Debt's Dominion: A History of Bankruptcy Law in America
Posted: 19 Dec 2001
Abstract
The American approach to personal and corporate bankruptcy is unique in the world, providing the most generous provisions for canceling an individual's debts. Corporate debtors are given more flexibility than anywhere else to renegotiate their obligations and start over. Why did American bankruptcy diverge in almost every conceivable respect from its antecedents in English law and from the current English system? These questions have taken on great importance as other nations increasingly look to the U.S. in reforming their own insolvency and business regulation.

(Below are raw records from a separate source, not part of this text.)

Lemma owned_response_written {U} (res : Response U C B) flag (bw : BufWriter C) w encoding headers text :
  response_framing (res_version res) (res_headers res) (len (W := W) (res_body res)) =
    inl (encoding, headers) ->
  deliverable (res_body res) w text ->
  let out := message_head (status_line (res_version res) (res_status res)) (hm_iter headers) ++
             (if flag : bool then text encoding else []) in
  wp (write_response res flag)
     (fun outcome '(bw', w') => adds wstep bw w out bw' w' /\
        outcome = response_outcome (res_extensions res) encoding headers)
     (fun _ '(bw', w') => adds_part wstep bw w out bw' w') (bw, w).
Proof.
  intros Hf Hd out. eapply wp_mono.
  - apply (response_written eq (eq_rstep (W := W)) res flag bw w encoding headers (text encoding)
      (fun _ => True) (fun _ => True) Hf); [by eapply deliverable_drops|].
    intros _. by apply deliverable_writes.
  - intros o [bw' w'] (Ha & _ & ->). split; [|done]. by eapply adds_mono; [apply still_io|].
  - intros e [bw' w'] [Ha _]. by eapply adds_part_mono; [apply still_io|].
Qed.

End owned.

(** ** The contract of a service *)
Section service.
Context `{!HttpApi} `{!Fuel} {W C A Hd : Type}.
Context `{!World W} `{!Conn W C} `{!ConnLaws W C} `{!HasStore W (BufReader C)}
  `{!StoreWorld W (BufReader C)} `{!ConnStore W C}.
Abbreviation R := (BufReader C).
Implicit Types (w : W).

(** The body of a response, in the world [w] in which the service returned it to the
    request that the handle [k] reads. Dropping it releases the handle, with [rest] to
    come unless the body is to be written ([flag]). *)
Definition lets_go `{!HttpBody W B} (k : nat) (flag : bool) (body : B) w (rest : bytes)
    (fin : option io_error) : Prop :=
  drops_with (World0 := handle_world (R := R) k) body w (fun w' =>
    released k w' /\ (flag = false -> q_passed (R := R) k w' rest fin)).

(** Writing it writes [text], and passes the reader on with [rest] to come. *)
Definition goes_out `{!HttpBody W B} (k : nat) encoding (body : B) w (text rest : bytes)
    (fin : option io_error) : Prop :=
  body_writes (C := C) (hstep (R := R) k) encoding body w text
    (fun w' => q_passed (R := R) k w' rest fin) (released k).

(** The response [res] is [res0] of the specification, also in the encoding that is
    chosen for its body. *)
Definition answers_as `{!HttpBody W B} {D} (sp : app_spec A (UpgradeExtension Hd) C D) (k : nat)
    (req : Request (IncomingBody C)) (res : Response (UpgradeExtension Hd) C B)
    (res0 : Response (UpgradeExtension Hd) C D) w (rest : bytes) (fin : option io_error) : Prop :=
  let flag := should_write_body (req_method req) (res_status res) in
  let headers := version_headers (req_version req)
                   (connection_has "keep-alive" (req_headers req)) (res_headers res) in
  res_status res0 = res_status res /\ res_headers res0 = res_headers res /\
  res_extensions res0 = res_extensions res /\
  app_len sp (res_body res0) = len (W := W) (res_body res) /\
  lets_go k flag (res_body res) w rest fin /\
  forall time encoding sent, flag = true ->
    response_framing (req_version req) (dated time headers) (len (W := W) (res_body res)) =
      inl (encoding, sent) ->
    goes_out k encoding (res_body res) w (app_body sp encoding (res_body res0)) rest fin.

(** [sp] is the service as a function of the requests, over the bodies [D]. *)
Class ServiceLaws `{!Service (W := W) (C := C) (A := A) (Hd := Hd)} {D : Type}
    (sp : app_spec A (UpgradeExtension Hd) C D) := {
  call_spec k app w req body rest skipped fin :
    incoming_body k (req_body req) w body rest skipped fin ->
    let answer := app_call sp app (req_method req) (req_uri req) (req_version req)
                           (req_headers req) body in
    let reads := app_reads sp app (req_method req) (req_uri req) (req_version req)
                           (req_headers req) body in
    wp (call req)
       (fun res '(app', w') => hstep (R := R) k w w' /\
          exists res0, answer = (app', inl res0) /\
            answers_as sp k req res res0 w' (if reads then rest else skipped) fin)
       (fun e '(app', w') => hstep (R := R) k w w' /\ released k w' /\
          answer = (app', inr e)) (app, w);
  continue_spec E app w req :
    wp (should_continue (E := E) req)
       (fun status '(app', w') => w' = w /\
          app_continue sp app (req_method req) (req_uri req) (req_version req)
                       (req_headers req) = (app', status)) never (app, w);
}.

(** A response whose body is read beside the connection, when the request was read or
    dropped before. *)
Section lent_answers.
Context (rs : relation W) `{!PreOrder rs} `{!HttpBody W B}
  `{!HttpBodyLaws W B (HW := reading_world rs)}.

Lemma lent_answers {D} (sp : app_spec A (UpgradeExtension Hd) C D) k req
    (res : Response (UpgradeExtension Hd) C B) (d : D) w rest fin :
  (forall w w', rs w w' -> hstep (R := R) k w w') ->
  (forall w w', rs w w' -> q_passed (R := R) k w rest fin -> q_passed (R := R) k w' rest fin) ->
  app_len sp d = len (W := W) (res_body res) ->
  deliverable_in rs (res_body res) w (fun encoding => app_body sp encoding d) ->
  q_passed (R := R) k w rest fin ->
  answers_as sp k req res
    (Build_Response (res_status res) (res_version res) (res_headers res) (res_extensions res) d)
    w rest fin.
Proof.
  intros Hk Hkeep Hlen Hdel Hp.
  assert (Hp' : forall w', iostep (H := reading_world rs) w w' -> q_passed (R := R) k w' rest fin).
  { clear Hdel. intros w' Hw. induction Hw as [|w1 w2 w3 [Hw|Hw] _ IH]; [done|apply IH..].
    - by eapply Hkeep.
    - by eapply passed_wstep_q. }
  split_and!; [done..| |].
  - intros E w' Hw. eapply wp_never_mono.
    { apply (deliverable_in_drops rs _ w _ (fun w' => q_passed (R := R) k w' rest fin) Hdel Hp' E w' Hw). }
    intros [] w'' [Hw'' Hp'']. split; [by apply Hk|]. split; [by eapply passed_released|done].
  - intros time encoding headers _ _. apply (body_writes_mono rs (hstep (R := R) k)); [done|].
    apply (deliverable_in_writes rs (fun w w' Hw => proj1 (Hk w w' Hw)) (res_body res) w
      (fun encoding => app_body sp encoding d) encoding); [done|done|].
    intros w' Hw. by eapply passed_released, Hp'.
Qed.
End lent_answers.

(** A response whose body owns its bytes, when the request was read or dropped before. *)
Lemma owned_answers `{!HttpBody W B} `{!HttpBodyLaws W B (HW := still_world W)}
    (sp : app_spec A (UpgradeExtension Hd) C B) k req (res : Response (UpgradeExtension Hd) C B)
    w rest fin :
  app_len sp (res_body res) = len (W := W) (res_body res) ->
  deliverable (res_body res) w (fun encoding => app_body sp encoding (res_body res)) ->
  q_passed (R := R) k w rest fin -> answers_as sp k req res res w rest fin.
Proof.
  intros Hlen Hdel Hp.
  assert (Ha := lent_answers eq sp k req res (res_body res) w rest fin).
  destruct res. apply Ha; try done.
  - intros w1 w2 ->. by apply (reflexivity (R := hstep k)).
  - by intros w1 w2 ->.
Qed.

(** A response whose body is a [Body] that still holds the stream of the request, or
    owns its bytes after the stream was let go of. *)
Lemma whole_wstep k (b : IncomingBody C) w w' body rest skipped fin :
  whole_at k fin w b body rest skipped -> wstep w w' -> whole_at k fin w' b body rest skipped.
Proof.
  intros Hb Hw. destruct Hb as [rest Hp|bs rest Hp Hv|q len bs rest Hq Hm Hle Hor Hl|q cs rest all Hq Hl Hde].
  - constructor. exact (passed_wstep_q k w w' rest fin Hp Hw).
  - constructor; [|done]. exact (passed_wstep_q k w w' rest fin Hp Hw).
  - constructor; [|done..]. exact (holds_wstep (ReadLaws := queued_read_laws k) q w w' _ fin Hq Hw).
  - econstructor; [|done..]. exact (holds_wstep (ReadLaws := queued_read_laws k) q w w' _ fin Hq Hw).
Qed.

This volume draws on the insights of a wide range of disciplines, including political science, economics, law, and history, to explain the remarkable history of U.S. bankruptcy law. The distinctive contours of U.S. bankruptcy law are seen as emerging from the confluence of three political factors: the growth of an organized creditor lobby; the countervailing pressure of pro-debtor ideological currents whose influence is magnified by American federalism; and the emergence of an increasingly powerful bankruptcy bar.
These factors explain why, in the 19th century, large-scale corporate reorganization, which began with the railroads, developed in the courts rather than in Congress, and why Congress failed to enact a permanent bankruptcy law until 1898. Political analysis also explains how future Supreme Court Justice William Douglas and his New Deal allies persuaded Congress to usher Wall Street out of large-scale reorganization in the 1930s; and why Douglas's New Deal vision was completely repudiated when Congress overhauled the bankruptcy laws once again in 1978. The same tools are used to demonstrate that a fiercely divided bankruptcy commission and the 1994 Republican takeover of Congress are responsible for the recent, ideologically charged battles over consumer bankruptcy. In summary, this analysis shows that the same political factors have continued to shape America's unique response to financial distress, from the origin of our bankruptcy laws through to the present day.